This is precisely what takes place when an excellent tutor works with an individual student. If the student makes an error, the tutor first points out the error (feedback), and then follows up with further explanation and clarification (correctives) to ensure the student’s understanding. Similarly, academically successful students typically follow up the mistakes they make on quizzes and assessments. They ask the teacher about the items they missed, look up the answer in the textbook or other resources, or rework the problem or task so that errors are not repeated.
At Locke, we believe in designing multiple opportunities to demonstrate mastery (MODM). Where does this fit in Bloom's instructional cycle? (access the content below for additional details)
Bloom’s Mastery Learning
Benjamin Bloom then outlined a specific instructional strategy to make use of this feedback and corrective procedure, labeling it “learning for mastery” (Bloom, 1968), and later shortening the name to simply “mastery learning” (Bloom, 1971). With this strategy, teachers first organize the concepts and skills they want students to learn into instructional units that typically involve about a week or two of instructional time. Following initial instruction on the unit, teachers administer a brief “formative” assessment based on the unit’s learning goals. Instead of signifying the end of the unit, however, this formative assessment’s purpose is to give students information, or feedback, on their learning. It helps students identify what they have learned well to that point and what they need to learn better (Bloom, Hastings, & Madaus, 1971).
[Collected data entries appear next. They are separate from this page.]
Lemma part_walks pte va ipa n : part_ok pte va ipa n -> walks (advance pte) pte va ipa (rw_paddr pte va) (target pte va ipa) n.
Proof using.
  intros (Hp & Hv & Hi & Hin & Hn & Ha).
  assert (Hb : 0 <= pte / 4 mod 2 ^ 48 * 4 <= rw_paddr pte va /\ rw_paddr pte va < 2 ^ 50).
  { rewrite rw_paddr_value. pose proof (Z.mod_pos_bound va 4 ltac:(done)). pose proof (Z.mod_pos_bound (pte / 4) (2 ^ 48) ltac:(done)). lia. }
  split_and!; [done | done | unfold in_w; lia | unfold in_w; lia |].
  intros k pte' Hk Hq. unfold target at 2. destruct (advance pte) eqn:E.
  - specialize (Ha eq_refl). rewrite Hq, (wrap_small 64 (rw_paddr pte va + k)) by (unfold in_w; lia).
    unfold target. rewrite retarget_advance by (done || lia). apply retarget_value; [done | lia |].
    unfold wrap. change (2 ^ 64) with (4 * 2 ^ 62). rewrite <- Znumtheory.Zmod_div_mod by (done || by exists (2 ^ 62)).
    rewrite rw_paddr_value. replace (pte / 4 mod 2 ^ 48 * 4 + va mod 4 + k) with (va mod 4 + k + pte / 4 mod 2 ^ 48 * 4) by lia.
    by rewrite Z_mod_plus_full, Zplus_mod_idemp_l.
  - subst pte'. unfold target. rewrite E. apply wrap_small. unfold in_w. lia.
Qed.

Lemma part_target pte va ipa n : part_ok pte va ipa n -> 0 <= target pte va ipa /\ target pte va ipa + n <= 2 ^ 64.
Proof using.
  intros (Hp & Hv & Hi & Hin & Hn & Ha). unfold target. destruct (advance pte); [|done]. specialize (Ha eq_refl).
  rewrite rw_paddr_value in *. pose proof (Z.mod_pos_bound va 4 ltac:(done)). pose proof (Z.mod_pos_bound (pte / 4) (2 ^ 48) ltac:(done)). lia.
Qed.

(** Reading [n] bytes: the bytes at the target come first in the buffer. *)
Lemma rw_read pte va ipa val n pc par s : part_ok pte va ipa n -> n <= 32 -> n <= zlen val ->
  (forall x, in_w 8 (mem s x)) ->
  mwp (hv_emulate_rw o pte va ipa val false n pc par)
    (fun r s' => r = Some (true, overwrite 0 (peek (mem s) (target pte va ipa) n) val) /\ same s s') s.
Proof using D. intros Hp H32 Hv Hb. pose proof (part_target _ _ _ _ Hp) as [Ht1 Ht2]. apply rw_loop_read; [by apply part_walks | done | destruct Hp as (_ & _ & _ & _ & ? & _); lia | done | done | done | done | done]. Qed.
(* ===== verification/Upload.v ===== *)
(** * The upload client ([file-upload-s169/client/nwput.c])

    A program without a C runtime that sends one known file to the host, in frames
    of sixteen blocks; after each it reads the acknowledgement, and repeats the frame
    up to three times.  The store is the program's statics with the operating
    system's state; the Win32 functions are those of [Delivery] and three more.  Output
    to the console, which includes the progress report, is dropped. *)

From S2P Require Import Prelude Wire Delivery.

(** ** Constants *)

Definition BAD : H := INVALID_H.
Definition SIZE : Z := 3987720636.
Definition CAP : Z := 65408.
Definition digest : list Z := [
  0x81;0x18;0xbf;0xe1;0x17;0x3b;0x8f;0x72;0x16;0x1d;0x1e;0xec;0xe7;0xeb;0x76;0xb0;
  0x9c;0xaa;0x7b;0x30;0xb3;0x33;0xf7;0x8a;0xe0;0x39;0xd3;0x90;0xbb;0x04;0xbc;0x8c].
Definition magic : list Z := chars "NWOAS-S169-UPLD!".
Definition ackmagic : list Z := chars "NWOAS-S169-UACK!".
Definition portmagic : list Z := chars "NWOAS-S123-LINK!".
Definition dir_path : list Z := chars "C:\S117SRC".
Definition source_path : list Z := chars "C:\S117SRC\install.swm".

(** ** The operating system *)

(** [GetFileInformationByHandle] returns the attributes, [info[0]]. *)
Record upload32 (W : Type) := {
  base :> win32 W;
  GetFileAttributesW : list Z -> M W Z;
  GetFileInformationByHandle : H -> M W (bool * Z);
  GetFileSizeEx : H -> M W (bool * Z);
}.
#[global] Arguments base {W} _. #[global] Arguments GetFileAttributesW {W} _.
#[global] Arguments GetFileInformationByHandle {W} _. #[global] Arguments GetFileSizeEx {W} _.

(** ** The statics *)

Record uploader := mk_uploader {
  disk : H; source : H; frame : list Z; ack : list Z; idbuf : list Z; token : list Z;
}.
#[export] Instance eta_uploader : Eta uploader := fun u =>
  mk_uploader (disk u) (source u) (frame u) (ack u) (idbuf u) (token u).
Definition uploader_init : uploader := mk_uploader BAD BAD [] [] [] (zeros 16).

(** ** Frames *)

(** [header]: the first 128 bytes around the payload that is already in place, and
    zeros after it. *)
Definition header (tok : list Z) (seq kind offset n : Z) (f : list Z) : list Z :=
  let f := overwrite 0 (zeros 128) f in
  let f := overwrite 0 magic f in
  let f := overwrite 16 tok f in
  let f := wire_wr32 32 seq f in
  let f := wire_wr32 36 kind f in
  let f := wire_wr64 40 offset f in
  let f := wire_wr64 48 SIZE f in
  let f := wire_wr32 56 n f in
  let f := wire_wr32 60 (wire_crc32 (zdrop 128 f) n) f in
  let f := overwrite 64 digest f in
  let f := wire_wr32 124 (wire_crc32 f 124) f in
  overwrite (128 + n) (zeros (65536 - (128 + n))) f.

Definition ack_ok (tok a : list Z) (seq kind expected : Z) : bool :=
  if negb (match_at a 0 ackmagic) || negb (match_at a 16 tok) || negb (wire_crc32 a 124 =? wire_rd32 a 124) then false
  else
    (wire_rd32 a 32 =? seq) && (wire_rd32 a 36 =? (if kind =? 2 then 1 else 0)) && (wire_rd64 a 40 =? expected) &&
    (wire_rd64 a 48 =? SIZE) && match_at a 64 digest.

Section client.
Context {W : Type} (env : upload32 W).
Notation st := (uploader * W)%type.

(** ** Blocks *)

Definition rd (h : H) (at_ : Z) (b : list Z) (n : Z) : M W (bool * list Z) :=
  ok ← SetFilePointerEx env h at_;
  if negb ok then mret (false, b)
  else
    r ← ReadFile env h b n;
    let '(ok, got, b) := r in mret (ok && (got =? n), b).

(** [rd(h, at, idbuf, 4096)] and [rd(h, at, ack, 4096)]. *)
Definition rd_idbuf (h : H) (at_ : Z) : M st bool :=
  b ← get idbuf; r ← os (rd h at_ b 4096); put (fun u => u <| idbuf := r.2 |>);; mret r.1.
Definition rd_ack (h : H) (at_ : Z) : M st bool :=
  b ← get ack; r ← os (rd h at_ b 4096); put (fun u => u <| ack := r.2 |>);; mret r.1.

Definition identify (h : H) : M st bool := body (
  r ← call (os (DeviceIoControl env h));
  let '(ok, n, got) := r in
  when (negb ok || negb (got =? 8) || negb (n =? 8448 * 4096)) (exit false);;
  ok ← call (rd_idbuf h 0);
  b ← call (get idbuf);
  when (negb ok || negb (wire_rd32 b 440 =? 0x53313233) || negb (byte_at b 510 =? 0x55) ||
        negb (byte_at b 511 =? 0xaa)) (exit false);;
  ok ← call (rd_idbuf h (128 * 4096));
  b ← call (get idbuf);
  mret (ok && match_at b 0 portmagic)).

(** ** Sending a frame *)

(** The frame is written from the block 160 on. *)
Definition write_frame : M st bool :=
  d ← get disk;
  ok ← os (SetFilePointerEx env d (160 * 4096));
  if negb ok then mret false
  else
    f ← get frame;
    r ← os (WriteFile env d f);
    mret (r.1 && (r.2 =? 65536)).

(** One attempt after the pause. *)
Definition attempt (seq kind offset n : Z) : M st bool :=
  ok ← write_frame;
  if negb ok then mret false
  else
    d ← get disk;
    ok ← rd_ack d (176 * 4096);
    if negb ok then mret false
    else
      u ← get (fun u => u);
      mret (ack_ok (token u) (ack u) seq kind (u64 (offset + n))).

Fixpoint attempts (k : nat) (first : bool) (seq kind offset n : Z) : M st bool :=
  match k with
  | O => mret false
  | S k =>
      (if first then mret tt else os (Sleep env 100));;
      ok ← attempt seq kind offset n;
      if (ok : bool) then mret true else attempts k false seq kind offset n
  end.

Definition send (seq kind offset n : Z) : M st bool :=
  put (fun u => u <| frame := header (token u) seq kind offset n (frame u) |>);;
  attempts 3 true seq kind offset n.

(** ** The program

    The value is the code passed to [ExitProcess], [None] when the fuel of the loop
    ran out. *)

Definition stop {A} (rc : Z) : proc st (option Z) A :=
  u ← call (get (fun u => u));
  when (negb (source u =? BAD)) (call (os (CloseHandle env (source u))));;
  when (negb (disk u =? BAD)) (call (os (CloseHandle env (disk u))));;
  exit (Some rc).

(** The drive once more, for writing. *)
Definition reopen (i : Z) : proc st bool bool :=
  h ← call (os (CreateFileW env (drive_path i) 0xc0000000 3 3 0x20000000));
  when (h =? BAD) (exit false);;
  ok ← call (identify h);
  u ← call (get (fun u => u));
  when (negb ok || negb (match_at (idbuf u) 16 (token u))) (call (os (CloseHandle env h));; exit false);;
  call (put (fun u => u <| disk := h |>));;
  mret true.

(** One turn of the search for the disk: true when [disk] has been set. *)
Definition probe (i : Z) : M st bool := body (
  h ← call (os (CreateFileW env (drive_path i) 0x80000000 3 3 0x20000000));
  when (h =? BAD) (exit false);;
  found ← call (identify h);
  when found (call (put (fun u => u <| token := ztake 16 (zdrop 16 (idbuf u)) |>)));;
  call (os (CloseHandle env h));;
  when (negb found) (exit false);;
  reopen i).

Fixpoint find_disk (n : nat) (i : Z) : M st unit :=
  match n with
  | O => mret tt
  | S n =>
      found ← probe i;
      if (found : bool) then mret tt else find_disk n (i + 1)
  end.

Definition alloc_buffers : M st bool :=
  f ← os (VirtualAlloc env 65536);
  a ← os (VirtualAlloc env 4096);
  b ← os (VirtualAlloc env 4096);
  match f, a, b with
  | Some f, Some a, Some b => put (fun u => mk_uploader (disk u) (source u) f a b (token u));; mret true
  | _, _, _ => mret false
  end.

(** [ReadFile(source, frame + 128, n)] in full. *)
Definition read_source (n : Z) : M st bool :=
  u ← get (fun u => u);
  r ← os (ReadFile env (source u) (zdrop 128 (frame u)) n);
  let '(ok, got, b) := r in
  put (fun u => u <| frame := ztake 128 (frame u) ++ b |>);;
  mret (ok && (got =? n)).

(** The transfer; falls through with the final offset and sequence number. *)
Fixpoint transfer (fuel : nat) (offset seq : Z) : proc st (option Z) (Z * Z) :=
  match fuel with
  | O => exit None
  | S fuel =>
      if negb (offset <? SIZE) then mret (offset, seq)
      else
        let n := if SIZE - offset <? CAP then SIZE - offset else CAP in
        ok ← call (read_source n);
        when (negb ok) (stop 6);;
        ok ← call (send seq 1 offset n);
        when (negb ok) (stop 7);;
        transfer fuel (u64 (offset + n)) (u32 (seq + 1))
  end.
(** One iteration per full payload, one for the rest and one to leave. *)
Definition TRANSFER_FUEL : nat := Z.to_nat (SIZE / CAP + 2).

(** The source directory and file, up to the length. *)
Definition open_source : proc st (option Z) unit :=
  attr ← call (os (GetFileAttributesW env dir_path));
  when ((attr =? 0xffffffff) || truthy (attr .& 0x400) || negb (truthy (attr .& 0x10))) (stop 2);;
  h ← call (os (CreateFileW env source_path 0x80000000 1 3 0x08200000));
  call (put (fun u => u <| source := h |>));;
  when (h =? BAD) (stop 2);;
  r ← call (os (GetFileInformationByHandle env h));
  let '(ok, info) := r in
  when (negb ok || truthy (info .& (0x400 .| 0x10))) (stop 2);;
  r ← call (os (GetFileSizeEx env h));
  let '(ok, size) := r in
  when (negb ok || negb (size =? SIZE)) (stop 2).

(** From the first frame on. *)
Definition upload : proc st (option Z) (option Z) :=
  ok ← call (send 1 0 0 0);
  when (negb ok) (stop 5);;
  r ← transfer TRANSFER_FUEL 0 2;
  let '(offset, seq) := r in
  ok ← call (send seq 2 offset 0);
  when (negb ok) (stop 8);;
  stop 0.

Definition mainCRTStartup : M st (option Z) := body (
  open_source;;
  ok ← call alloc_buffers;
  when (negb ok) (stop 3);;
  call (find_disk 10 0);;
  d ← call (get disk);
  when (d =? BAD) (stop 4);;
  upload).
End client.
Paired with each formative assessment are specific “corrective” activities (known as multiple opportunities to demonstrate mastery or MODM at Locke) for students to use in correcting their learning difficulties. Most teachers match these “correctives” to each item or set of prompts within the assessment so that students need work on only those concepts or skills not yet mastered. In other words, the correctives are “individualized.” They may point out additional sources of information on a particular topic, such as page numbers in the textbook or workbook where the topic is discussed. They may identify alternative learning resources such as different textbooks, learning kits, alternative materials, CDs, videos, or computerized instructional lessons. Or they may simply suggest sources of additional practice, such as study guides, independent or guided practice activities, or collaborative group activities.
With the feedback and corrective information gained from a formative assessment, each student has a detailed prescription of what more needs to be done to master the concepts or skills from the unit. This “just-in-time” correction prevents minor learning difficulties from accumulating and becoming major learning problems. It also gives teachers a practical means to vary and differentiate their instruction in order to better meet students’ individual learning needs. As a result, many more students learn well, master the important learning goals in each unit, and gain the necessary prerequisites for success in subsequent units (Bloom, Madaus, & Hastings, 1981).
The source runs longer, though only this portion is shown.